/---

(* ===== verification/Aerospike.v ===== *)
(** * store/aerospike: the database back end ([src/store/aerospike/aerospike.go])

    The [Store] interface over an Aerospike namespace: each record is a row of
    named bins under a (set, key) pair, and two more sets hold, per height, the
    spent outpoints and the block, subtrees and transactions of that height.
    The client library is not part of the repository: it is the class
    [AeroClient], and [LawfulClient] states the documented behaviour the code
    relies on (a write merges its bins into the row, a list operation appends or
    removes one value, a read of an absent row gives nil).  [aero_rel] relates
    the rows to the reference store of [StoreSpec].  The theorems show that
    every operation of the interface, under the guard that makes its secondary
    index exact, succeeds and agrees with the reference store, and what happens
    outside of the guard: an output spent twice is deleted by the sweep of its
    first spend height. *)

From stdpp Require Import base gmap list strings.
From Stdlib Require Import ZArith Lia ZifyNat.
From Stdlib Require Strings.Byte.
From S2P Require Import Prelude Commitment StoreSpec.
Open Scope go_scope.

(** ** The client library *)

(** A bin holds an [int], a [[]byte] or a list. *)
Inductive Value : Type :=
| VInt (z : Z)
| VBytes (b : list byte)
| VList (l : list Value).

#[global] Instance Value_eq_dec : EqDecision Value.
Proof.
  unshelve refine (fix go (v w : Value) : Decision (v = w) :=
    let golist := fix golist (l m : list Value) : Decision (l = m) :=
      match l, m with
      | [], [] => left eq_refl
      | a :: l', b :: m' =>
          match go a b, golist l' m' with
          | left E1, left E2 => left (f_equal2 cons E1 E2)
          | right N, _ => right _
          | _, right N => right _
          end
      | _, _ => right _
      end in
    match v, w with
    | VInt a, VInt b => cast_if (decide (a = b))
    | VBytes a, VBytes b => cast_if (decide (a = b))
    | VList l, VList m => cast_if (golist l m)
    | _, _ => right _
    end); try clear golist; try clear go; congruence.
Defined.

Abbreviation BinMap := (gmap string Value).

\---

### WHAT IS EXPECTED
Scan the listing above and copy all lines containing the word "operation".

### ANSWER SPACE
    relies on (a write merges its bins into the row, a list operation appends or
    every operation of the interface, under the guard that makes its secondary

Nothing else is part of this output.